Rapsis, who performs roughly 120 shows per year, said comedies are typically the most challenging of the genres to work with. 

“It’s so easy to overdo the music,” he said. “It you come in too strong … it kills the comedy of the film because films are designed for an audience to see. They were never intended to be shown at home or on the internet. It’s the shared laughter that creates the shared experiences of these films.”

Meanwhile, the music he is most comfortable with, he said, is 19th-century symphonic, which naturally fits with most “big dramas.”

“Love, fear, joy – these basic, simple emotions we experience,” he said. 

The Feb. 6 screening of “The Lodger: A Story of the London Fog,” a suspenseful drama that tells the story of a hunt for a serial killer in London, will lend itself to some of those emotions.
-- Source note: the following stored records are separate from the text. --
(** * pyvideochat: the framed streaming transport of [hosting.py]

    A shallow embedding of [pyvideochat/hosting.py] (classes [_Socket],
    [Server], [Client]) together with the parts of [video.py] it calls.
    Python methods become functions in a state-and-exception monad over
    the endpoint object and the operating-system state it talks to; the
    [while] loops take a fuel argument, and the recursive [connect] takes
    the depth of recursion the interpreter still allows. *)

From Stdlib Require Import ZArith Lia Bool String.
From stdpp Require Import base list relations.

Local Open Scope Z_scope.

Abbreviation byte := Byte.byte.
Abbreviation bytes := (list Byte.byte).

(** ** Python slicing with an integer bound: [data[:n]] and [data[n:]] *)

Fixpoint slice_to {A} (n : Z) (l : list A) : list A :=
  match l with
  | [] => []
  | x :: t => if n <=? 0 then [] else x :: slice_to (n - 1) t
  end.

Fixpoint slice_from {A} (n : Z) (l : list A) : list A :=
  match l with
  | [] => []
  | x :: t => if n <=? 0 then l else slice_from (n - 1) t
  end.

Definition len {A} (l : list A) : Z := Z.of_nat (length l).

(** ** [struct.pack("Q", n)] and [struct.unpack("Q", b)]

    Format ["Q"] without a prefix character is an unsigned 64-bit integer
    in the byte order of the host. *)

Module Struct.

Inductive byteorder := little | big.

Definition byte_of_Z (z : Z) : byte :=
  match Byte.of_N (Z.to_N z) with
  | Some b => b
  | None => Byte.x00
  end.

Definition Z_of_byte (b : byte) : Z := Z.of_N (Byte.to_N b).

Fixpoint le_bytes (k : nat) (n : Z) : bytes :=
  match k with
  | O => []
  | S k' => byte_of_Z (n mod 256) :: le_bytes k' (n / 256)
  end.

Fixpoint le_value (bs : bytes) : Z :=
  match bs with
  | [] => 0
  | b :: t => Z_of_byte b + 256 * le_value t
  end.

(** [struct.calcsize("Q")] *)
Definition calcsize_Q : nat := 8.

(** [None] stands for [struct.error] (argument out of range). *)
Definition pack_Q (bo : byteorder) (n : Z) : option bytes :=
  if (0 <=? n) && (n <? 2 ^ 64) then
    Some (match bo with
          | little => le_bytes calcsize_Q n
          | big => rev (le_bytes calcsize_Q n)
          end)
  else None.

(** [None] stands for [struct.error] (buffer is not exactly 8 bytes). *)
Definition unpack_Q (bo : byteorder) (b : bytes) : option Z :=
  if Nat.eqb (length b) calcsize_Q then
    Some (le_value (match bo with little => b | big => rev b end))
  else None.

End Struct.

(** ** External collaborators: [pickle] on frames, [cv2.resize], [int] *)

Class Externals := {
  ndarray : Type;
  (** [pickle.dumps(frame)] *)
  pickle_dumps : ndarray -> bytes;
  (** [pickle.loads(data)]; [None] when it raises *)
  pickle_loads : bytes -> option ndarray;
  (** [cv2.resize(src=frame, dsize=(w, h))]; [None] when it raises *)
  cv2_resize : ndarray -> Z -> Z -> option ndarray;
  (** the builtin [int(s)] on a string; [None] when it raises *)
  py_int : string -> option Z
}.

(** ** Exceptions and outcomes *)

Inductive exn :=
| AttributeError | TypeError | ValueError | OverflowError
| OSError | EOFError | StructError | PickleError | SystemExit
| RecursionError.

(** The result of running a piece of code from a state [S]: it returns,
    it raises, or the fuel given to its loops is used up. *)
Inductive outcome (S A : Type) :=
| Done (a : A) (s : S)
| Raised (e : exn) (s : S)
| OutOfFuel.
Arguments Done {S A} a s.
Arguments Raised {S A} e s.
Arguments OutOfFuel {S A}.

Definition M (S A : Type) : Type := S -> outcome S A.

Definition ret {S A} (a : A) : M S A := fun s => Done a s.

Definition bind {S A B} (m : M S A) (k : A -> M S B) : M S B :=
  fun s =>
    match m s with
    | Done a s' => k a s'
    | Raised e s' => Raised e s'
    | OutOfFuel => OutOfFuel
    end.

Definition raise {S A} (e : exn) : M S A := fun s => Raised e s.

Definition out_of_fuel {S A} : M S A := fun _ => OutOfFuel.

(** [try: body  except: handler] with a bare [except], which catches
    every exception, [SystemExit] included. *)
Definition try_except {S A} (body handler : M S A) : M S A :=
  fun s =>
    match body s with
    | Raised _ s' => handler s'
    | r => r
    end.

Definition gets {S A} (f : S -> A) : M S A := fun s => Done (f s) s.
Definition modify {S} (f : S -> S) : M S unit := fun s => Done tt (f s).

Definition of_option {S A} (e : exn) (o : option A) : M S A :=
  match o with
  | Some a => ret a
  | None => raise e
  end.

Notation "'let*' x := m 'in' k" := (bind m (fun x => k))
  (at level 10, x pattern, m at level 100, k at level 200).
Notation "m ;; k" := (bind m (fun _ => k))
  (at level 100, k at level 200, right associativity).

(** ** The operating system as the endpoint sees it *)

Definition sock_id := nat.

(** What the peer and the network make of successive [recv] calls: a
    non-empty segment of bytes becomes available, or the call raises
    (time-out, reset).  When the list is used up the peer has closed the
    stream and [recv] returns [b""]. *)
Inductive rx_event :=
| Segment (b : byte) (bs : bytes)
| RxError.

(** What a freshly established connection will go through: the inbound
    events, and for each [sendall] whether it succeeds ([None]) or raises
    after that many bytes went out. *)
Record PeerScript := {
  peer_rx : list rx_event;
  peer_tx : list (option nat)
}.

Record SockState := {
  closed : bool;
  connected : bool;
  so_timeout : option Z;
  inbound : list rx_event;
  tx_script : list (option nat);
  outbound : bytes
}.

Definition fresh_socket : SockState :=
  {| closed := false; connected := false; so_timeout := None;
     inbound := []; tx_script := []; outbound := [] |}.

Definition established (p : PeerScript) (st : SockState) : SockState :=
  {| closed := closed st; connected := true; so_timeout := so_timeout st;
     inbound := peer_rx p; tx_script := peer_tx p; outbound := outbound st |}.

Definition with_closed (st : SockState) : SockState :=
  {| closed := true; connected := connected st; so_timeout := so_timeout st;
     inbound := inbound st; tx_script := tx_script st; outbound := outbound st |}.
(** * Categorical association analysis and chart helpers

    A shallow embedding of [categorical_association.py] and of the four
    chart functions of [plotter.py].

    Numbers.  The Python code computes with NumPy [float64] values.  They are
    idealised here as exact rationals ([Qc], canonical fractions, so that
    equality is Leibniz equality) extended with the three special values a
    division by zero can produce: [PInf], [NInf] and [NaN].  Rounding, the
    overflow of large floats to infinity and the sign of zero are not
    modelled.  [np.sqrt] of a non-negative rational [q] is kept exact as the
    surd [Sqrt q].  A table of counts usually has the dtype [int64]:
    [np.sum] and [n * k] then wrap modulo [2^64].  The model adds and
    multiplies exactly; the properties that depend on the value of [n], or
    on the call returning a finite value, are stated for tables of whole
    counts ([whole_counts]) with a total below [2^63] ([fits_int64]),
    where nothing wraps, overflows or underflows.

    Library calls.  [scipy.stats.chi2_contingency] is not part of the
    repository; it is embedded from SciPy's implementation
    (scipy/stats/contingency.py: [margins], [expected_freq],
    [chi2_contingency], and [power_divergence] with its default
    [lambda_ = 1]), called as the repository calls it, with the default
    [correction=True].  The chi-square survival function
    [scipy.stats.chi2.sf] is transcendental and stays a parameter of the
    development.

    Data frames.  A [pandas.DataFrame] is a list of column labels and a
    list of rows of cells, a cell being a number, a string or a missing
    value ([NaN]); the properties of the charts are stated for frames with
    distinct labels and rows of the right width ([wf_frame]).  A missing
    value equals nothing under [==], is one of the values of [unique()],
    is left out by [value_counts()] and sorts last.  Missing labels raise
    [KeyError], sorting by a label that several columns carry raises
    [ValueError], and sorting a column that mixes numbers and strings
    raises [TypeError].  pandas leaves the order of rows with equal sort
    keys open: the properties proved of the sorted output hold for every
    such order.  A plotly figure is the list of its traces and its
    layout. *)

From Stdlib Require Import ZArith QArith Qcanon Bool String Ascii List Lia.
From Stdlib Require Import Permutation Sorted.
Import ListNotations.

Set Implicit Arguments.
Local Open Scope string_scope.
Local Open Scope list_scope.

(** ** Exceptions and results *)

(** [KeyError] comes in the three forms pandas gives it: for a single
    label that is not a column, [KeyError: 'a']; for a list of labels of
    which some are not columns, [KeyError: "['a', 'b'] not in index"],
    naming the missing ones; and for a list of labels none of which is a
    column, [KeyError: "None of [Index([...])] are in the [columns]"],
    naming them all. *)
Inductive exn : Type :=
| ValueError
| NameError (name : string)
| TypeError
| IndexError
| KeyError (key : string)
| KeyErrorNotInIndex (missing : list string)
| KeyErrorNoneInColumns (keys : list string).

Inductive result (A : Type) : Type :=
| Ok (a : A)
| Raise (e : exn).
Arguments Ok {A} a.
Arguments Raise {A} e.

Definition bind {A B} (m : result A) (k : A -> result B) : result B :=
  match m with
  | Ok a => k a
  | Raise e => Raise e
  end.

Declare Scope py_scope.
Delimit Scope py_scope with py.
Notation "x <- m ;; k" := (bind m (fun x => k))
  (at level 61, m at next level, right associativity) : py_scope.
Open Scope py_scope.

Definition is_ok {A} (m : result A) : bool :=
  match m with Ok _ => true | Raise _ => false end.
(** * Reviews Copilot: the resilient API client

    A shallow embedding of [frontend/src/services/api.ts] (the retry
    engine and the [reviewsAPI] facade) and of the [ConnectionStatus]
    component of [frontend/src/App.tsx].

    Asynchronous code is modelled by explicit state passing: the state is
    the history of observable events (network calls issued through the
    axios instance and timer waits), and the remote service is an
    arbitrary function of that history.  Console output and the timing
    metadata of the interceptors do not influence control flow and are
    left out of the history. *)

From Stdlib Require Import ZArith String Ascii List Bool Lia.
From stdpp Require Import base strings gmap pretty.
From Equations Require Import Equations.
Import ListNotations.

Local Open Scope string_scope.
Local Open Scope Z_scope.
Local Open Scope list_scope.

(** ** JavaScript values that the client inspects *)

(** A property of an object: not an own property, present but
    [undefined], or present with a value.  The test ['response' in error]
    distinguishes the first case from the other two, while
    [error.response?.status] sees no value in either. *)
Inductive JsProp (A : Type) : Type :=
| Absent
| Undefined
| Present (a : A).
Arguments Absent {A}.
Arguments Undefined {A}.
Arguments Present {A} a.

(** Primitive values of a query-parameter object. *)
Inductive JsPrim : Type :=
| JsNum (n : Z)
| JsStr (s : string)
| JsUndef.

(** [interface Review] of [types/index.ts]. *)
Record Review : Type := mkReview {
  id : Z;
  location : string;
  rating : Z;
  text : string;
  date : string;
  sentiment : option string;
  topic : option string
}.

(** The body of a response: the [detail] member that the error handlers
    read, and the rest of the JSON document, kept opaque. *)
Record ResponseData : Type := mkData {
  detail : option string;
  payload : string
}.

Record AxiosResponse : Type := mkResponse {
  status : Z;
  data : ResponseData
}.

(** An [Error] object.  [AxiosError] adds [code] and [response]; a plain
    [new Error(msg)] has neither. *)
Record JsError : Type := mkJsError {
  message : string;
  code : option string;
  response : JsProp AxiosResponse
}.

(** [new Error(msg)] *)
Definition Error (msg : string) : JsError :=
  {| message := msg; code := None; response := Absent |}.

(** What a [catch (error: unknown)] clause can receive: an [Error]
    object, or some other (primitive) value. *)
Inductive Thrown : Type :=
| ThrownError (e : JsError)
| ThrownOther.

Inductive Method : Type := GET | POST.

(** [AxiosRequestConfig], with the members the client sets. *)
Record AxiosRequestConfig : Type := mkConfig {
  method : Method;
  url : string;
  params : option (gmap string JsPrim);
  body : option (list Review)
}.

(** ** Property reads on a caught value *)

(** [error instanceof Error] *)
Definition instanceofError (error : Thrown) : bool :=
  match error with ThrownError _ => true | ThrownOther => false end.

(** [error && typeof error === 'object' && 'response' in error] *)
Definition hasResponseKey (error : Thrown) : bool :=
  match error with
  | ThrownError e =>
      match response e with Absent => false | _ => true end
  | ThrownOther => false
  end.

(** [error.code] *)
Definition errorCode (error : Thrown) : option string :=
  match error with ThrownError e => code e | ThrownOther => None end.

(** [error.message] *)
Definition errorMessage (error : Thrown) : string :=
  match error with ThrownError e => message e | ThrownOther => "undefined" end.

(** [error.response?.status] *)
Definition responseStatus (error : Thrown) : option Z :=
  match error with
  | ThrownError e =>
      match response e with Present r => Some (status r) | _ => None end
  | ThrownOther => None
  end.

(** [error.response?.data?.detail] *)
Definition responseDetail (error : Thrown) : option string :=
  match error with
  | ThrownError e =>
      match response e with Present r => detail (data r) | _ => None end
  | ThrownOther => None
  end.

(** [a || b] on an optional string: [undefined] and the empty string are
    falsy. *)
Definition orElse (a : option string) (b : string) : string :=
  match a with
  | Some s => if String.eqb s "" then b else s
  | None => b
  end.

(** [x === v] for an optional number and a number literal. *)
Definition statusIs (x : option Z) (v : Z) : bool :=
  match x with Some s => s =? v | None => false end.

(** ** Configuration *)

Definition REQUEST_TIMEOUT : Z := 30000.
Definition MAX_RETRIES : Z := 3.

(** ** The retry decision *)

(** [shouldRetry]: timeout, server errors, rate limiting.  A status of
    [0] or a missing status is falsy in the second disjunct. *)
Definition shouldRetry (error : Thrown) : bool :=
  match errorCode error with
  | Some c => String.eqb c "ECONNABORTED"
  | None => false
  end
  || match responseStatus error with
     | Some s => negb (s =? 0) && (500 <=? s)
     | None => false
     end
  || statusIs (responseStatus error) 429.

(** ** Asynchronous computations over an event history *)

Inductive Event : Type :=
| NetCall (config : AxiosRequestConfig)
| Wait (ms : Z).

Definition World : Type := list Event.

Definition Result (A : Type) : Type := (A + Thrown)%type.

Definition Async (A : Type) : Type := World -> Result A * World.

Definition ret {A} (a : A) : Async A := fun w => (inl a, w).

Definition throw {A} (error : Thrown) : Async A := fun w => (inr error, w).

Definition bind {A B} (m : Async A) (k : A -> Async B) : Async B :=
  fun w =>
    match m w with
    | (inl a, w1) => k a w1
    | (inr error, w1) => (inr error, w1)
    end.

(** [try { m } catch (error) { handler }] *)
Definition try_catch {A} (m : Async A) (handler : Thrown -> Async A) : Async A :=
  fun w =>
    match m w with
    | (inl a, w1) => (inl a, w1)
    | (inr error, w1) => handler error w1
    end.

Notation "'await' x <- m ; k" := (bind m (fun x => k))
  (at level 10, x name, m at level 100, k at level 200).

(** [await new Promise(resolve => setTimeout(resolve, ms))] *)
Definition sleep (ms : Z) : Async unit := fun w => (inl tt, w ++ [Wait ms]).

(** ** Helpers of the facade *)

(** Object spread [{ ...defaults, ...params }]: every own property of
    [params] overrides the default under the same key. *)
Definition spread (defaults params : gmap string JsPrim) : gmap string JsPrim :=
  params ∪ defaults.

(** ECMAScript white space and line terminators among the code units
    below 256 (a string is read as a sequence of such code units):
    TAB, LF, VT, FF, CR, SP and NBSP. *)
Definition isWhiteSpace (c : ascii) : bool :=
  match N_of_ascii c with
  | 9 | 10 | 11 | 12 | 13 | 32 | 160 => true
  | _ => false
  end%N.

Fixpoint trimStart (s : string) : string :=
  match s with
  | EmptyString => EmptyString
  | String c s' => if isWhiteSpace c then trimStart s' else s
  end.
Lemma fuzzy_pass_provenance fuzzy_map id_map chunk_map st :
  extends (fuzzy_edge fuzzy_map id_map chunk_map) (reference_calls st)
    (reference_calls (fuzzy_pass env fuzzy_map id_map chunk_map st)).
Proof.
  unfold fuzzy_pass.
  apply (foldl_keeps
    (λ st', extends (fuzzy_edge fuzzy_map id_map chunk_map) (reference_calls st)
              (reference_calls st'))); [|apply extends_refl].
  intros a [o c] Hc Ha. unfold fuzzy_chunk. simpl.
  destruct (Py.dict_get o id_map) as [sd|] eqn:Hs; [|exact Ha].
  destruct (Py.truthy_int sd); [|exact Ha].
  revert a Ha.
  apply (foldl_keeps
    (λ st', extends (fuzzy_edge fuzzy_map id_map chunk_map) (reference_calls st)
              (reference_calls st'))).
  intros a item Hi Ha. unfold fuzzy_mention.
  destruct (path_key_str item) as [key|] eqn:Hk; [|exact Ha].
  destruct (fuzzy_map !! key) as [rows|] eqn:Hr; [|exact Ha].
  revert a Ha.
  apply (foldl_keeps
    (λ st', extends (fuzzy_edge fuzzy_map id_map chunk_map) (reference_calls st)
              (reference_calls st'))).
  intros a row Hrow Ha. unfold fuzzy_target.
  destruct (sn_id row) as [td|] eqn:Hid; [|exact Ha].
  destruct (Py.truthy_int td && bool_decide (td ∈ Py.dict_values id_map)
            && bool_decide (td ≠ sd)) eqn:Hg; [|exact Ha].
  apply insert_pair_extends; [|exact Ha].
  apply andb_true_iff in Hg as [Hg _]. apply andb_true_iff in Hg as [_ Hv].
  apply bool_decide_eq_true in Hv.
  intros ok. by eexists o, c, item, key, rows, row, _.
Qed.

Lemma create_references_provenance m r fz id_map history :
  extends (λ e, exact_edge id_map (exact_resolved_references r) e
                ∨ fuzzy_edge (fuzzy_path_to_nodes_map fz) id_map
                    (original_id_to_chunk_map m) e)
    history (reference_calls (create_references env m r fz id_map history)).
Proof.
  unfold create_references.
  apply (extends_trans _ history
           (reference_calls
              (exact_pass env id_map (exact_resolved_references r)
                 (reference_init history)))).
  - apply (extends_impl (exact_edge id_map (exact_resolved_references r)));
      [intros e He; by left|].
    apply (exact_pass_provenance id_map (exact_resolved_references r)
             (reference_init history)).
  - apply (extends_impl
             (fuzzy_edge (fuzzy_path_to_nodes_map fz) id_map
                (original_id_to_chunk_map m)));
      [intros e He; by right|].
    apply fuzzy_pass_provenance.
Qed.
The movie will screen with Rapsis’ accompaniment at 6:30 p.m.

Following “The Lodger,” silent film will return to the Garden on March 6 with the 1927 film, “Wings,” a sweeping drama of U.S. aviators in World War I that won Best Picture at the very first Academy Awards. 

Two additional silent films are expected to be announced, according to Isaac Mass, co-owner of the theater at 361 Main St.

“These films are not primitive,” Rapsis said, speaking to silent films in general. “They’re fully developed works of art … People should forget what they think they know about that era and just come and give it a chance. Come to a theater, watch a picture with a live audience – you’ll see why people enjoyed the experience.” 

Admission is $10.50 for adults, and $8.50 for children, seniors and veterans. Tickets are available online or at the door. The screening is sponsored by Precision Driving School of Greenfield.